Blocking ctrl-c to os.popen() or os.system()
Jarkko Torppa
torppa at staff.megabaud.fi
Sat Jan 4 23:54:10 EST 2003
In article <qwOR9.108503$6H6.3599736 at twister.austin.rr.com>, Sandeep Gupta wrote:
> I am running on Linux, but the script I'm writing will also be using on
> Win2k.
>
> What I meant was I start the command and programatically wait for it to
> finish. I wait for the command to finish by doing an f.read() on the stdout
> returned from popen*().
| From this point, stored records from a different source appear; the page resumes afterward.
Lemma read_kit_wp root digest (s : cust) :
  sound s ->
  wp (read_kit root digest)
    (fun srcs s' => live s /\ goes_on s s' /\ kit_root s = None /\ kit_pinned root digest srcs s')
    (fun _ s' => stops s s' /\ closed s' = true) s.
Proof.
  intros Hs. unfold read_kit. apply wp_on_exception.
  assert (forall s', stops s s' -> wp close (fun _ s2 => stops s s2 /\ closed s2 = true) (fun _ s2 => stops s s2 /\ closed s2 = true) s') as Hend.
  { intros s' [Hs' G]. eapply wp_mono; [by apply close_wp | intros [] s2 (? & Hc & _) | intros e s2 (? & Hc)];
      (split; [split; [done | by left] | done]). }
  apply wp_bind. eapply wp_mono; [apply check_all_open | intros [] s1 [X1 Hc] | intros e s1 X1].
  2: { apply Hend. destruct (extends_evolves _ _ (untouched_extends _ _ X1) Hs). by split. }
  assert (live s) as Hl by done. pose proof (extends_goes_on _ _ Hl (untouched_extends _ _ X1)) as H1.
  assert (forall s', goes_on s s' -> wp close (fun _ s2 => stops s s2 /\ closed s2 = true) (fun _ s2 => stops s s2 /\ closed s2 = true) s') as Hstop
    by (intros; by apply Hend, goes_on_stops).
  apply wp_bind, wp_reads; [intros new [= <-] | done]. apply wp_bind, wp_check; [intros Hnew | by intros; apply Hstop].
  apply andb_true_iff in Hnew as [_ Hnew]. assert (kit_root s = None) as Hnone.
  { destruct X1 as (_ & _ & _ & _ & E & _). rewrite <- E. by destruct (kit_root s1). }
  apply wp_bind, (wp_extends _ _ _ _ (proj1 H1)); [auto with custody | intros f s2 _ H2 | intros e s2 H2; apply Hstop; by eapply goes_on_trans].
  assert (goes_on s s2) as H02 by (by eapply goes_on_trans). clear H1 H2 X1.
  apply wp_bind, wp_reads; [intros row _ | by intros; apply Hstop].
  apply wp_bind, wp_lift; [intros id _ | by intros; apply Hstop]. apply wp_bind.
  eapply wp_mono; [apply (kit_directory_wp root 33 (device_of id) root [] s [] no_kit s2) | intros k s3 (es & H3 & Hw & Hst) | intros e s3 H3; by apply Hend].
  { done. } { split; [done |]. split; [done | constructor]. }
  cbn [app] in Hw, Hst. apply wp_bind, wp_lift; [intros sorted Hsort | by intros; apply Hstop].
  apply wp_bind, wp_lift; [intros d Hd | by intros; apply Hstop].
  apply wp_bind, wp_check; [intros ->%str_eqb_eq | by intros; apply Hstop].
  apply wp_bind, wp_reads; [intros rootfs _ | by intros; apply Hstop].
  apply wp_bind, wp_check; [intros _ | by intros; apply Hstop]. apply wp_bind, wp_update, wp_ret.
  split; [done |]. split; [eapply goes_on_trans; [exact H3 | apply with_kit_goes_on, H3] |]. split; [done |].
  repeat (split; [done |]). destruct Hw as (Hr & Hsrc & _). rewrite Hr in Hsort. by exists es, sorted.
Qed.
(** What is lent, while the operation goes on: the row of a kind, its descriptor, and what was
    noted since. *)
Definition lending (k : io_kind) (n : Z) (b : bytes) (events : list late_event) (s0 s : resources) : Prop :=
  settled s /\ state s = IO_ACTIVE /\ operation s <> None /\ raw s = Some b /\ raw s0 = Some b /\
  log_of s = log_of s0 ++ events /\ exists row, lent_row k (lent s) = Some row /\ io_fd row = n.

Lemma lending_frozen k n b events s0 s s' : frozen s s' -> lending k n b events s0 s -> lending k n b events s0 s'.
Proof.
  intros F (H & H1 & H2 & H3 & H4 & H5 & H6). pose proof (frozen_settled _ _ F H) as H'.
  destruct F as (E1 & E2 & _ & _ & E5 & E6 & _ & _ & _ & E10). unfold lending. by rewrite E1, E2, E5, E6, E10.
Qed.

Lemma lending_kept k n b events s s1 s' : frozen s s1 -> state s1 = IO_ACTIVE -> lending k n b events s1 s' -> kept s s'.
Proof.
  intros (E1 & _ & _ & _ & _ & E6 & _) Hs (_ & _ & _ & H3 & H4 & _). right. rewrite E1 in Hs. rewrite Hs. split; [done |].
  intros b' Hb. rewrite H3, <- H4, E6. done.
Qed.

Lemma lending_loose k n b events s0 s : lending k n b events s0 s -> loose s.
Proof. intros [H _]. by apply settled_loose. Qed.

Lemma set_lent_row k f l : (forall r : io_row, io_fd (f r) = io_fd r) -> forall row, lent_row k l = Some row ->
  exists row', lent_row k (map (fun e => if is_kind k e then (e.1, f e.2) else e) l) = Some row' /\ io_fd row' = io_fd row.
Proof.
  intros Hf row. unfold lent_row. induction l as [|e l IH]; [done |]. cbn [List.filter map]. destruct (is_kind k e) eqn:E.
  - intros [= <-]. assert (is_kind k (e.1, f e.2) = true) as -> by exact E. by exists (f e.2).
  - rewrite E. exact IH.
Qed.

Lemma wp_set_lent k f n b events s0 (s : resources) (Q : unit -> resources -> Prop) E :
  lending k n b events s0 s -> (forall r, io_fd (f r) = io_fd r /\ io_socket (f r) = io_socket r) ->
  (forall s', lending k n b events s0 s' -> Q tt s') -> wp (Late.set_lent k f) Q E s.
Proof.
  intros (H & H1 & H2 & H3 & H4 & H5 & (row & Hrow & Hn)) Hf HQ. unfold Late.set_lent. apply wp_update, HQ.
  split; [by apply set_lent_settled |]. repeat (split; [done |]).
  destruct (set_lent_row k f _ (fun r => proj1 (Hf r)) _ Hrow) as (row' & ? & ?). exists row'. split; [done | congruence].
Qed.

Lemma wp_lending {A} (m : lrun A) (Q : A -> resources -> Prop) k n b events s0 (s : resources) :
  lending k n b events s0 s -> keeps frozen m -> (forall a s', lending k n b events s0 s' -> Q a s') -> wp m Q (fun _ => loose) s.
Proof.
  intros H Hm HQ. apply wp_still; [done | intros a s' F; apply HQ; by eapply lending_frozen | intros e s' F].
  eapply lending_loose, lending_frozen; [exact F | exact H].
Qed.

(** Lending a descriptor that a call of the kernel made. *)
Lemma lent_lending k row b w (s s1 : resources) :
  settled s -> state s = IO_ACTIVE -> operation s <> None -> raw s = Some b -> lent_row k (lent s) = None ->
  (forall sock, io_socket row = Some sock -> number sock = io_fd row) ->
  s1 = {| state := state s; operation := operation s; deadline := deadline s; handles := handles s; lent := lent s ++ [(k, row)];
          raw := raw s; endpoint := endpoint s; credential_path := credential_path s; cleanup_failure := cleanup_failure s;
          outside := (w, (outside s).2 ++ [Made (io_fd row)]) |} ->
  lending k (io_fd row) b [Made (io_fd row)] s s1.
Proof.
  intros H Hs Ho Hr Hk Hsock ->. assert (raw s <> None) as Hraw by congruence.
  split; [by eapply (lent_settled k row s) |]. repeat (split; [done |]). exists row. split; [|done].
  cbn [lent]. unfold lent_row in *. rewrite List.filter_app. destruct (List.filter (is_kind k) (lent s)); [|done].
  unfold is_kind. cbn. rewrite bool_decide_eq_true_2; done.
Qed.

Lemma may_lend_wp k (Q : bool -> resources -> Prop) E (s : resources) :
  (forall b, raw s = Some b -> lent_row k (lent s) = None -> Q true s) -> Q false s -> wp (Late.may_lend k) Q E s.
Proof.
  intros H1 H2. unfold Late.may_lend. apply wp_reads; [intros ok [= <-] | done].
  destruct (raw s) as [b|]; [|done]. destruct (lent_row k (lent s)); [done |]. by apply (H1 b).
Qed.

Lemma transport_wp (s : resources) : settled s ->
  wp (Late.transport kit envelope capacity plan binding) (fun _ s' => settled s' /\ kept s s') (fun _ s' => settled s' /\ state s' = FAILED) s.
Proof.
  intros H. unfold Late.transport. apply or_fail_wp, wp_bind, settled_guard_wp; [done | intros s1 F1 H1 Hs1 Ho1].
  apply wp_bind, may_lend_wp; [intros b Hb Hk | apply wp_bind, wp_check; [done | intros _; by apply settled_loose]].
  apply wp_bind, wp_check; [intros _ | done].
  apply wp_bind, wp_reads; [intros address _ | intros; by apply settled_loose]. generalize (match address with V4 _ => false | V6 _ => true end). intros six.
  apply wp_bind. unfold Late.lend_socket. apply wp_bind. unfold beyond at 1. apply wp_zoom. cbn [new_socket noting_native]. apply wp_bind.
  unfold hidden at 1. apply wp_zoom. unfold wp at 1. destruct (new_socket six (outside s1).1) as [[sock|e] w]; cbn [fst snd].
  2: { eapply same_loose; [| | | apply settled_loose, H1]; [by repeat split | done | done]. }
  apply wp_bind. unfold note. apply wp_update, wp_ret. cbn [fst snd]. apply wp_bind, wp_update, wp_ret.
  match goal with |- wp _ _ _ ?x => assert (lending Transport (number sock) b [Made (number sock)] s1 x) as L end.
  { eapply (lent_lending Transport {| io_fd := number sock; io_identity := None; io_socket := Some sock; seals := 0; ready := false |} b w);
      try done. by intros ? [= <-]. }
  match goal with |- wp _ _ _ ?x => generalize dependent x end. intros s2 L2.
  apply wp_bind, (wp_lending _ _ _ _ _ _ _ _ L2); [auto with late | clear s2 L2; intros [] s2 L2].
  apply wp_bind, (wp_lending _ _ _ _ _ _ _ _ L2); [auto with late | clear s2 L2; intros info s2 L2].
  apply wp_bind, (wp_set_lent _ _ _ _ _ _ _ _ _ L2); [by intros | clear s2 L2; intros s2 L2].
  apply wp_bind, wp_check; [intros _ | intros _; by eapply lending_loose].
  apply wp_bind, (wp_lending _ _ _ _ _ _ _ _ L2); [apply guard_frozen | intros [] s3 L3]. apply wp_ret. split; [apply L3 | by eapply lending_kept].
Qed.

(** An event that makes and closes nothing. *)
Definition idle_event (e : late_event) : Prop := made [e] = [] /\ gone [e] = [].

Lemma noted_fields e (s s' : resources) : idle_event e -> same s s' -> log_of s' = log_of s ++ [e] ->
  made (log_of s') = made (log_of s) /\ gone (log_of s') = gone (log_of s).
Proof. intros [Em Eg] _ ->. by rewrite made_app, gone_app, Em, Eg, !app_nil_r. Qed.

Lemma lending_noted k n b events e s0 (s s' : resources) : idle_event e -> same s s' -> log_of s' = log_of s ++ [e] ->
  lending k n b events s0 s -> lending k n b (events ++ [e]) s0 s'.
Proof.
  intros He Hs El (H & H1 & H2 & H3 & H4 & H5 & H6). destruct (noted_fields e s s' He Hs El) as [Em Eg].
  split; [by eapply same_settled |]. destruct Hs as ((E1 & E2 & _ & E4 & _) & _ & E6). rewrite E1, E2, E4, E6, El, H5, app_assoc. done.
Qed.

Lemma write_all_wp fuel n left b events s0 (s : resources) : lending Memfd n b events s0 s ->
  wp (Late.write_all kit envelope capacity plan binding fuel n left)
    (fun _ s' => exists parts, concat parts = left /\ lending Memfd n b (events ++ map (Wrote n) parts) s0 s') (fun _ => loose) s.
Proof.
  revert left events s. induction fuel as [|fuel IH]; intros [|x left] events s L; cbn [Late.write_all];
    try (apply wp_ret; exists []; by rewrite app_nil_r); [by eapply lending_loose |].
  apply wp_bind. unfold beyond at 1. apply wp_zoom. cbn [os_write noting_native]. apply wp_bind. unfold hidden at 1. apply wp_zoom.
  unfold wp at 1. destruct (os_write n (x :: left) (outside s).1) as [[count|e] w]; cbn [fst snd].
  2: { eapply same_loose; [| | | by eapply lending_loose]; [by repeat split | done | done]. }
  apply wp_bind. unfold note. apply wp_update, wp_ret. cbn [fst snd].
  match goal with |- wp _ _ _ ?s1 => assert (lending Memfd n b (events ++ [Wrote n (take (Z.to_nat count) (x :: left))]) s0 s1) as L1 end.
  { eapply lending_noted; [| | | exact L]; [done | by repeat split | done]. }
  match goal with |- wp _ _ _ ?s1 => generalize dependent s1 end. intros s1 L1.
  apply wp_bind, wp_check; [intros [Hc _]%andb_true_iff | intros _; by eapply lending_loose].
  apply wp_bind, (wp_lending _ _ _ _ _ _ _ _ L1); [apply guard_frozen | intros [] s2 L2].
  eapply wp_mono; [apply IH, L2 | | done]. intros [] s3 (parts & Hp & L3).
  exists (take (Z.to_nat count) (x :: left) :: parts). cbn [concat map]. rewrite Hp, take_drop. split; [done |]. by rewrite <- app_assoc in L3.
Qed.

(** The memory file holds the whole credential, and was sealed after it was written. *)
Definition sealed_copy (n : Z) (s0 s : resources) : Prop := exists b parts row,
  raw s = Some b /\ concat parts = b /\ log_of s = log_of s0 ++ Made n :: map (Wrote n) parts ++ [Sealed n SEALS] /\
  lent_row Memfd (lent s) = Some row /\ io_fd row = n.

Lemma tls_memfd_wp (s : resources) : settled s ->
  wp (Late.tls_memfd kit envelope capacity plan binding known_seals) (fun n s' => settled s' /\ kept s s' /\ sealed_copy n s s')
    (fun _ s' => settled s' /\ state s' = FAILED) s.
Proof.
  intros H. unfold Late.tls_memfd. apply or_fail_wp, wp_bind, settled_guard_wp; [done | intros s1 F1 H1 Hs1 Ho1].
  apply wp_bind, may_lend_wp; [intros b Hb Hk | apply wp_bind, wp_check; [done | intros _; by apply settled_loose]].
  apply wp_bind, wp_check; [intros _ | done]. apply wp_bind, wp_check; [intros _ | intros _; by apply settled_loose].
  apply wp_bind. unfold Late.lend_memfd. apply wp_bind. unfold beyond at 1. apply wp_zoom. cbn [memfd_create noting_native]. apply wp_bind.
  unfold hidden at 1. apply wp_zoom. unfold wp at 1. destruct (memfd_create (outside s1).1) as [[[n|]|e] w]; cbn [fst snd].
  2,3: eapply same_loose; [| | | apply settled_loose, H1]; [by repeat split | done | done].
  apply wp_bind. unfold note at 1. apply wp_update, wp_ret. cbn [fst snd]. apply wp_bind, wp_update, wp_ret.
  match goal with |- wp _ _ _ ?x => assert (lending Memfd n b [Made n] s1 x) as L end.
  { by eapply (lent_lending Memfd {| io_fd := n; io_identity := None; io_socket := None; seals := 0; ready := false |} b w). }
  match goal with |- wp _ _ _ ?x => generalize dependent x end. intros s2 L2.
  apply wp_bind, wp_check; [intros _ | intros _; by eapply lending_loose].
  apply wp_bind, (wp_lending _ _ _ _ _ _ _ _ L2); [auto with late | clear s2 L2; intros now s2 L2].
  apply wp_bind, wp_check; [intros _ | intros _; by eapply lending_loose].
  apply wp_bind, (wp_lending _ _ _ _ _ _ _ _ L2); [auto with late | clear s2 L2; intros info s2 L2].
  apply wp_bind, (wp_set_lent _ _ _ _ _ _ _ _ _ L2); [by intros | clear s2 L2; intros s2 L2].
  apply wp_bind, (wp_lending _ _ _ _ _ _ _ _ L2); [apply guard_frozen | clear s2 L2; intros [] s2 L2].
  apply wp_bind, wp_reads; (destruct (raw s2) as [b'|] eqn:Er; [|by destruct L2 as (_ & _ & _ & E & _); congruence]); [intros b0 [= <-] | done].
  assert (b' = b) as -> by (destruct L2 as (_ & _ & _ & E & _); congruence).
  apply wp_bind. eapply wp_mono; [apply write_all_wp, L2 | clear s2 L2 Er; intros [] s2 (parts & Hp & L2) | done].
  apply wp_bind. unfold beyond at 1. apply wp_zoom. cbn [add_seals noting_native]. apply wp_bind. unfold hidden at 1. apply wp_zoom.
  unfold wp at 1. destruct (add_seals n SEALS (outside s2).1) as [[[]|e] w2]; cbn [fst snd].
  2: { eapply same_loose; [| | | by eapply lending_loose]; [by repeat split | done | done]. }
  unfold note. apply wp_update. cbn [fst snd].
  match goal with |- wp _ _ _ ?s3 => assert (lending Memfd n b (([Made n] ++ map (Wrote n) parts) ++ [Sealed n SEALS]) s1 s3) as L3 end.
  { eapply lending_noted; [| | | exact L2]; [done | by repeat split | done]. }
  match goal with |- wp _ _ _ ?x => generalize dependent x end. intros s3 L3.
  apply wp_bind, (wp_set_lent _ _ _ _ _ _ _ _ _ L3); [by intros | clear s3 L3; intros s3 L3].
  apply wp_bind, (wp_lending _ _ _ _ _ _ _ _ L3); [auto with late | clear s3 L3; intros info2 s3 L3].
  apply wp_bind, (wp_set_lent _ _ _ _ _ _ _ _ _ L3); [by intros | clear s3 L3; intros s3 L3].
  apply wp_bind, (wp_lending _ _ _ _ _ _ _ _ L3); [apply guard_frozen | clear s3 L3; intros [] s3 L3].
  apply wp_ret. split; [apply L3 |]. split; [by eapply lending_kept |]. destruct L3 as (_ & _ & _ & K3 & _ & K4 & (row & K5 & K6)). exists b, parts, row. split; [done |]. split; [done |]. split; [|done].
  destruct F1 as (_ & _ & _ & _ & _ & _ & _ & _ & _ & <-). rewrite K4. by rewrite <- app_assoc.
Qed.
While I am waiting for it to finish, if the user
> types ctrl-c, the command receives the interrupt.
>
> But if my command is "cvs diff", cvs receives the ctrl-c.
>
> Any other suggestions?
If your cvs is doing remote stuff it's most propably ssh/rsh that is
trying to grab terminal directly, ssh has some flags that
might help.
This might also help, unless it also enables tty signal processing
import termios,TERMIOS,copy,sys
oat=termios.tcgetattr(sys.stdin.fileno())
at=termios.tcgetattr(sys.stdin.fileno())
at[3]=at[3] & ~TERMIOS.ISIG
termios.tcsetattr(sys.stdin.fileno(),TERMIOS.TCSANOW,at)
(popen here)
termios.tcsetattr(sys.stdin.fileno(),TERMIOS.TCSANOW,oat)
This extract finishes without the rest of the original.